» DATA LISTING:
━━━━

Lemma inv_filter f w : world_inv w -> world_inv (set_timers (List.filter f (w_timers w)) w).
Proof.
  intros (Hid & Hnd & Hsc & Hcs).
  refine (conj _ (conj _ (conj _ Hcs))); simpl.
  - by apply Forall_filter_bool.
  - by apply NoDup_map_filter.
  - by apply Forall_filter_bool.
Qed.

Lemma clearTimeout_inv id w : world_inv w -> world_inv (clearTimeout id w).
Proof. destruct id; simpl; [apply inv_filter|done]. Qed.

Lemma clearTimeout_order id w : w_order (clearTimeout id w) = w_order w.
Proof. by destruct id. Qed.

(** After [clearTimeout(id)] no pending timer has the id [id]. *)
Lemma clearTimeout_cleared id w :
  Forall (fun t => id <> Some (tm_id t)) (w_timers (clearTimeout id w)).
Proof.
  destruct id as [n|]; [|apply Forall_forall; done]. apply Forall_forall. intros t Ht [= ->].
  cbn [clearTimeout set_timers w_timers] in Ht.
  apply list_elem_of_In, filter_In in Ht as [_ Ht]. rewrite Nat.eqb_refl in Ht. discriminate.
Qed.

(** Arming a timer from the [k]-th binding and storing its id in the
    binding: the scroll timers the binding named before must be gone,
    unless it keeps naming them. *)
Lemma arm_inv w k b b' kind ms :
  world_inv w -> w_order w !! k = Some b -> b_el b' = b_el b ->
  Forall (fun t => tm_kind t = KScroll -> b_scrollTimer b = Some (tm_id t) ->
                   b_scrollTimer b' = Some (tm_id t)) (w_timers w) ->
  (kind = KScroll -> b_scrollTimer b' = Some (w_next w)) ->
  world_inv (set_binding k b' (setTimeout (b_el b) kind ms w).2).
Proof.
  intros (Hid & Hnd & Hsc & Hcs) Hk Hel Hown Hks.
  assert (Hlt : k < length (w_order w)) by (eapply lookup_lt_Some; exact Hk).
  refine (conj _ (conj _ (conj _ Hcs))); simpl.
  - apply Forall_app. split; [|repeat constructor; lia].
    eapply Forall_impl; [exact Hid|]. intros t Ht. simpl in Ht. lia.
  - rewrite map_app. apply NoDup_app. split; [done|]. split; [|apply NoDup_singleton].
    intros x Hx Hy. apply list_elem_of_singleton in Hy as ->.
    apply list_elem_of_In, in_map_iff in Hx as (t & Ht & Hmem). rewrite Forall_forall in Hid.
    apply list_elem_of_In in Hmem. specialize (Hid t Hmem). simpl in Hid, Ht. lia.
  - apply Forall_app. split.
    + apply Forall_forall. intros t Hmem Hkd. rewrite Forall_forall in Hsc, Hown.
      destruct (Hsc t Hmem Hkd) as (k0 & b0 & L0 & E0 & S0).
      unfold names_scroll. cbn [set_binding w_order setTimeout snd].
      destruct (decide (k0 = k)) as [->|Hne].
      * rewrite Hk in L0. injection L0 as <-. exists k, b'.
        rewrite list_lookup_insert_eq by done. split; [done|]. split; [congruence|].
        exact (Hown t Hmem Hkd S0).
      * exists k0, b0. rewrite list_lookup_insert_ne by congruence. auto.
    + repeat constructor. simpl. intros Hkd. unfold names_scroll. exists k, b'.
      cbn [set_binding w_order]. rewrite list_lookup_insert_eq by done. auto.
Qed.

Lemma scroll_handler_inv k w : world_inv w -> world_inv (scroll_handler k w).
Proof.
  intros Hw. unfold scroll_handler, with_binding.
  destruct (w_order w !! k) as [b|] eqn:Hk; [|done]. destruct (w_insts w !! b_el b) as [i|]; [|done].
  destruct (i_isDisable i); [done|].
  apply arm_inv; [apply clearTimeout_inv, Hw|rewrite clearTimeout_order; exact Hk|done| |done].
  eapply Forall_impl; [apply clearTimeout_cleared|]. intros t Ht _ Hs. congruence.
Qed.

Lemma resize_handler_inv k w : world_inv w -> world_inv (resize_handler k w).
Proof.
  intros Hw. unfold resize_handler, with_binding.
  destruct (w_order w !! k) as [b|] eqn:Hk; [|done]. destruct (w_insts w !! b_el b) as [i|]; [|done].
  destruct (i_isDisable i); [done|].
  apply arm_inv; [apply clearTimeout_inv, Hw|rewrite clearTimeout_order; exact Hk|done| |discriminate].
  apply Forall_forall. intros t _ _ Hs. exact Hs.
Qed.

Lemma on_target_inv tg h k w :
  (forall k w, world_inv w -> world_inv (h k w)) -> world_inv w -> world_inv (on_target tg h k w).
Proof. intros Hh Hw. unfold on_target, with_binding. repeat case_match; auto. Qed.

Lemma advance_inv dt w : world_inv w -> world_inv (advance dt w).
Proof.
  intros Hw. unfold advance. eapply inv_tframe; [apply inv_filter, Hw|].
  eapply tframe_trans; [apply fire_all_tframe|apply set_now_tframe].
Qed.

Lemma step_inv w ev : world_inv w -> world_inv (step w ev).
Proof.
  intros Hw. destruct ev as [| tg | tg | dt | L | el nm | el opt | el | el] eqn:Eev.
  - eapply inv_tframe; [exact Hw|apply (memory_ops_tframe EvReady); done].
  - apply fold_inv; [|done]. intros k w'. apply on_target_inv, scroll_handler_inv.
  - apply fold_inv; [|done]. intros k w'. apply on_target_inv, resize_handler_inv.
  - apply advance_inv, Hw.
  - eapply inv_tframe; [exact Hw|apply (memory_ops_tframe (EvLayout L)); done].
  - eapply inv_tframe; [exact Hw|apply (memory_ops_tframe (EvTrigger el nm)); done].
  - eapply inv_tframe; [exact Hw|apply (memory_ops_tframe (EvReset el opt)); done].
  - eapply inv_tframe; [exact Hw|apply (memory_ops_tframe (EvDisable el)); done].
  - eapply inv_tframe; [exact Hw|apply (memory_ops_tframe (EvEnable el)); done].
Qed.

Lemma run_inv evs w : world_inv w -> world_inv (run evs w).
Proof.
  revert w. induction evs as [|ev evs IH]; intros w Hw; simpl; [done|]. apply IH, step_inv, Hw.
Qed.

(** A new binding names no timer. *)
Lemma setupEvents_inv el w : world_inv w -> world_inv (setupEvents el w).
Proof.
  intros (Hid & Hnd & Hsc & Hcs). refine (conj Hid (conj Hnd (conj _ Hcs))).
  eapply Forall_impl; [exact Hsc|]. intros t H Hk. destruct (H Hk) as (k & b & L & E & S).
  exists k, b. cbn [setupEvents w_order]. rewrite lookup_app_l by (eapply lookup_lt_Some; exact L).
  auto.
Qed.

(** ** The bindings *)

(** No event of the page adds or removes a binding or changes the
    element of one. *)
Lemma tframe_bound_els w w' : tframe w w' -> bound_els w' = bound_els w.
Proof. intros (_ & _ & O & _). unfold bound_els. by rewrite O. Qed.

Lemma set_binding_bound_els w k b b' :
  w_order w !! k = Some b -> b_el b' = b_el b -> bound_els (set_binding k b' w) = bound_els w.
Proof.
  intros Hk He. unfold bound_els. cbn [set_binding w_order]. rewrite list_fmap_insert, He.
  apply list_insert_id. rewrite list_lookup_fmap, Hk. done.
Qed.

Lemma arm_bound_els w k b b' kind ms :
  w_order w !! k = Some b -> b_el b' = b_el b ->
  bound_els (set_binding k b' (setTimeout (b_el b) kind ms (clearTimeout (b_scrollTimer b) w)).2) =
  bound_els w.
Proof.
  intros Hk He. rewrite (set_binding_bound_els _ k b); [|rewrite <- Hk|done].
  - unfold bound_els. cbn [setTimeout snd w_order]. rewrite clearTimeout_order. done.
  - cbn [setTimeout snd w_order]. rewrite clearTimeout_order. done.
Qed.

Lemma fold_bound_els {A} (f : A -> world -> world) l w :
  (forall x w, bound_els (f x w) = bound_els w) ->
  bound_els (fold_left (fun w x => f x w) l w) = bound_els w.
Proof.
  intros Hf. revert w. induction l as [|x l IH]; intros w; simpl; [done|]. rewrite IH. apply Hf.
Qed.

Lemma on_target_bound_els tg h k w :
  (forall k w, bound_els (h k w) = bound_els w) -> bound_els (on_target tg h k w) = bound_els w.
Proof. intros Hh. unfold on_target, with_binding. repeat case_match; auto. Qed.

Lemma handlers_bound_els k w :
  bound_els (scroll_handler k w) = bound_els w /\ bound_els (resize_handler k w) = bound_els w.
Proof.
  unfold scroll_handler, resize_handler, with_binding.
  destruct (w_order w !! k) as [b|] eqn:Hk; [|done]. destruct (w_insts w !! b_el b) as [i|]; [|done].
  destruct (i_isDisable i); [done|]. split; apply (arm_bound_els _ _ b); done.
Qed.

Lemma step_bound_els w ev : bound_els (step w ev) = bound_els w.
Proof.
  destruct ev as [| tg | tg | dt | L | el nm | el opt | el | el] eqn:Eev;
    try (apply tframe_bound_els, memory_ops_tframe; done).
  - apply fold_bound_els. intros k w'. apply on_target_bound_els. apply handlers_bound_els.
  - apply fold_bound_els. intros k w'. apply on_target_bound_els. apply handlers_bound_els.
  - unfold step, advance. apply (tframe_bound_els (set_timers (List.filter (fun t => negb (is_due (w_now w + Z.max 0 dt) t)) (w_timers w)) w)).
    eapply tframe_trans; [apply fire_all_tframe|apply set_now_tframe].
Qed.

━━━━

» EXERCISE GOAL: Everything from the first line above up to and including the line that contains "Lemma clearTimeout_order id" should be printed exactly; please print only that.

» THE ANSWER:
Lemma inv_filter f w : world_inv w -> world_inv (set_timers (List.filter f (w_timers w)) w).
Proof.
  intros (Hid & Hnd & Hsc & Hcs).
  refine (conj _ (conj _ (conj _ Hcs))); simpl.
  - by apply Forall_filter_bool.
  - by apply NoDup_map_filter.
  - by apply Forall_filter_bool.
Qed.

Lemma clearTimeout_inv id w : world_inv w -> world_inv (clearTimeout id w).
Proof. destruct id; simpl; [apply inv_filter|done]. Qed.

Lemma clearTimeout_order id w : w_order (clearTimeout id w) = w_order w.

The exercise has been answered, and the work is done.